Information given: Begin

Lemma cost_of_unknown_type_raises_witness :
  Exists (fun t => t < - Z.of_nat (nrows (additional_fuel_costs two_rockets))
                   \/ Z.of_nat (nrows (additional_fuel_costs two_rockets))
                      <= t)
         (rocket_type_allocation unknown_type)
  /\ cost_of unknown_type two_rockets = Raise IndexError.
Proof.
  assert (H : Exists
                (fun t =>
                   t < - Z.of_nat (nrows (additional_fuel_costs two_rockets))
                   \/ Z.of_nat (nrows (additional_fuel_costs two_rockets))
                      <= t)
                (rocket_type_allocation unknown_type)).
  { apply Exists_cons_tl, Exists_cons_hd. right. simpl. lia. }
  split; [exact H|].
  exact (cost_of_unknown_type_raises Z 0 Z.add Z.mul (fun z => z)
           two_rockets unknown_type H).
Defined.

Lemma cost_not_below_zero_witness :
  tables_not_negative 0 Z.ltb two_rockets
  /\ nonneg (module_allocation expensive)
  /\ cost_of expensive two_rockets = Return 200
  /\ not_negative 0 Z.ltb 200.
Proof.
  assert (N : nonneg (module_allocation expensive))
    by (repeat constructor; lia).
  assert (E : cost_of expensive two_rockets = Return 200) by reflexivity.
  split; [exact two_rockets_tables_not_negative|]. split; [exact N|].
  split; [exact E|].
  exact (cost_not_below_zero Z 0 Z.add Z.mul (fun z => z) Z.ltb
           eq_refl Zadd_not_negative Zmul_not_negative Zid_not_negative
           two_rockets expensive 200 two_rockets_tables_not_negative N E).
Defined.

Lemma generated_solution_feasible_witness :
  well_formed two_rockets
  /\ exists w',
       generate_random_solution 2 two_rockets (fresh_world zeros zeros)
       = (Return first_loaded, w')
       /\ feasible_solution two_rockets first_loaded.
Proof.
  set (w := fresh_world zeros zeros).
  assert (E : generate_random_solution 2 two_rockets w
              = (Return first_loaded,
                 snd (generate_random_solution 2 two_rockets w)))
    by (vm_compute; reflexivity).
  split; [exact two_rockets_sound|].
  exists (snd (generate_random_solution 2 two_rockets w)).
  split; [exact E|].
  exact (generated_solution_feasible Z 2%nat two_rockets w first_loaded _
           two_rockets_sound E).
Defined.

Lemma mutation_pass_keeps_feasibility_witness :
  well_formed (settings mutating_solver)
  /\ feasible_solution (settings mutating_solver) lopsided
  /\ exists w',
       mutate_solution mutating_solver
         (fresh_world zeros (one_at 4), lopsided)
       = (Return tt, (w', first_loaded))
       /\ feasible_solution (settings mutating_solver) first_loaded.
Proof.
  set (w := fresh_world zeros (one_at 4)).
  assert (E : mutate_solution mutating_solver (w, lopsided)
              = (Return tt,
                 (fst (snd (mutate_solution mutating_solver (w, lopsided))),
                  first_loaded)))
    by (vm_compute; reflexivity).
  split; [exact two_rockets_sound|]. split; [exact lopsided_sound|].
  exists (fst (snd (mutate_solution mutating_solver (w, lopsided)))).
  split; [exact E|].
  exact (mutation_pass_keeps_feasibility Z mutating_solver lopsided w tt _
           first_loaded two_rockets_sound lopsided_sound E).
Defined.

Lemma type_mutation_failure_atomic_witness :
  exists w',
    mutate_rockets_type_allocation mutating_solver
      (fresh_world zeros zeros, untyped)
    = (Raise IndexError, (w', untyped))
    /\ snd (w', untyped) = untyped.
Proof.
  set (w := fresh_world zeros zeros).
  assert (E : mutate_rockets_type_allocation mutating_solver (w, untyped)
              = (Raise IndexError,
                 (fst (snd (mutate_rockets_type_allocation mutating_solver
                              (w, untyped))), untyped)))
    by (vm_compute; reflexivity).
  exists (fst (snd (mutate_rockets_type_allocation mutating_solver
                      (w, untyped)))).
  split; [exact E|].
  exact (type_mutation_failure_atomic Z mutating_solver untyped w
           IndexError _ E).
Defined.

Lemma module_mutation_frame_witness :
  exists w' sol',
    mutate_modules_allocation mutating_solver
      (fresh_world zeros (one_at 1), lopsided)
    = (Return tt, (w', sol'))
    /\ module_allocation sol' = {| ncols := 1; rows := [[3]; [1]] |}
    /\ rocket_type_allocation sol' = rocket_type_allocation lopsided
    /\ (forall j', j' <> chosen_module_type (settings mutating_solver)
                           (fresh_world zeros (one_at 1)) ->
          column (module_allocation sol') j'
          = column (module_allocation lopsided) j')
    /\ py_drawn 4 (fresh_world zeros (one_at 1)) w'.
Proof.
  set (w := fresh_world zeros (one_at 1)).
  set (r := mutate_modules_allocation mutating_solver (w, lopsided)).
  assert (E : r = (Return tt, (fst (snd r), snd (snd r))))
    by (vm_compute; reflexivity).
  exists (fst (snd r)), (snd (snd r)).
  split; [exact E|]. split; [vm_compute; reflexivity|].
  exact (module_mutation_frame Z mutating_solver lopsided w tt _ _ E).
Defined.

Lemma best_neighbour_feasible_witness :
  well_formed (settings mutating_solver)
  /\ feasible_solution (settings mutating_solver) lopsided
  /\ exists w',
       best_neighbour_of mutating_solver lopsided 2
                         (fresh_world zeros (one_at 4))
       = (Return first_loaded, w')
       /\ feasible_solution (settings mutating_solver) first_loaded.
Proof.
  set (w := fresh_world zeros (one_at 4)).
  assert (E : best_neighbour_of mutating_solver lopsided 2 w
              = (Return first_loaded,
                 snd (best_neighbour_of mutating_solver lopsided 2 w)))
    by (vm_compute; reflexivity).
  split; [exact two_rockets_sound|]. split; [exact lopsided_sound|].
  exists (snd (best_neighbour_of mutating_solver lopsided 2 w)).
  split; [exact E|].
  exact (best_neighbour_feasible Z 0 Z.add Z.mul (fun z => z) Z.ltb
           mutating_solver lopsided 2 w first_loaded _
           two_rockets_sound lopsided_sound E).
Defined.

Lemma best_neighbour_first_cheapest_witness :
  exists w',
    best_neighbour_of mutating_solver lopsided 2
                      (fresh_world zeros (one_at 4))
    = (Return first_loaded, w')
    /\ exists neighbours pre post cb,
         map_m (in_place (mutate_solution mutating_solver))
               (map (fun _ => deepcopy lopsided) (range 0 2))
               (fresh_world zeros (one_at 4))
         = (Return neighbours, w')
         /\ neighbours ++ [lopsided] = pre ++ first_loaded :: post
         /\ cost_of first_loaded (settings mutating_solver) = Return cb
         /\ Forall (fun y => exists cy,
                      cost_of y (settings mutating_solver) = Return cy
                      /\ (cb <? cy) = true) pre
         /\ Forall (fun y => exists cy,
                      cost_of y (settings mutating_solver) = Return cy
                      /\ (cy <? cb) = false) post.
Proof.
  set (w := fresh_world zeros (one_at 4)).
  assert (E : best_neighbour_of mutating_solver lopsided 2 w
              = (Return first_loaded,
                 snd (best_neighbour_of mutating_solver lopsided 2 w)))
    by (vm_compute; reflexivity).
  exists (snd (best_neighbour_of mutating_solver lopsided 2 w)).
  split; [exact E|].
  exact (best_neighbour_first_cheapest Z 0 Z.add Z.mul (fun z => z) Z.ltb
           Z.ltb_irrefl Zlt_asym Zlt_negtrans
           mutating_solver lopsided 2 w first_loaded _ E).
Defined.

Lemma best_neighbour_of_none_witness :
  0 <= 0
  /\ best_neighbour_of mutating_solver lopsided 0 (fresh_world zeros zeros)
     = (Return lopsided, fresh_world zeros zeros).
Proof.
  split; [lia|].
  exact (best_neighbour_of_none Z 0 Z.add Z.mul (fun z => z) Z.ltb
           mutating_solver lopsided 0 (fresh_world zeros zeros)
           (Z.le_refl 0)).
Defined.

Lemma generation_keeps_population_sound_witness :
  well_formed (settings ranking_solver)
  /\ Forall (feasible_solution (settings ranking_solver))
            (population ranking_solver)
  /\ exists self' w',
       generation_of 2 ranking_solver (fresh_world zeros (one_at 4))
       = (Return self', w')
       /\ Forall (feasible_solution (settings ranking_solver))
                 (population self')
       /\ length (population self') = length (population ranking_solver)
       /\ same_parameters ranking_solver self'.
Proof.
  set (self := ranking_solver). set (w := fresh_world zeros (one_at 4)).
  assert (P : Forall (feasible_solution (settings self)) (population self))
    by (constructor; [exact expensive_sound|];
        constructor; [exact cheap_sound|constructor]).
  assert (E : generation_of 2 self w
              = (Return (returned self (generation_of 2 self w)),
                 snd (generation_of 2 self w)))
    by (vm_compute; reflexivity).
  split; [exact two_rockets_sound|]. split; [exact P|].
  exists (returned self (generation_of 2 self w)),
         (snd (generation_of 2 self w)).
  split; [exact E|].
  exact (generation_keeps_population_sound Z 0 Z.add Z.mul (fun z => z)
           Z.ltb 2%nat self w _ _ two_rockets_sound P E).
Defined.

Information given: End

From the first line above through the line that contains "split; [exact H|].", quote each line exactly. Output nothing more.

▸ **Output of the exercise**
Lemma cost_of_unknown_type_raises_witness :
  Exists (fun t => t < - Z.of_nat (nrows (additional_fuel_costs two_rockets))
                   \/ Z.of_nat (nrows (additional_fuel_costs two_rockets))
                      <= t)
         (rocket_type_allocation unknown_type)
  /\ cost_of unknown_type two_rockets = Raise IndexError.
Proof.
  assert (H : Exists
                (fun t =>
                   t < - Z.of_nat (nrows (additional_fuel_costs two_rockets))
                   \/ Z.of_nat (nrows (additional_fuel_costs two_rockets))
                      <= t)
                (rocket_type_allocation unknown_type)).
  { apply Exists_cons_tl, Exists_cons_hd. right. simpl. lia. }
  split; [exact H|].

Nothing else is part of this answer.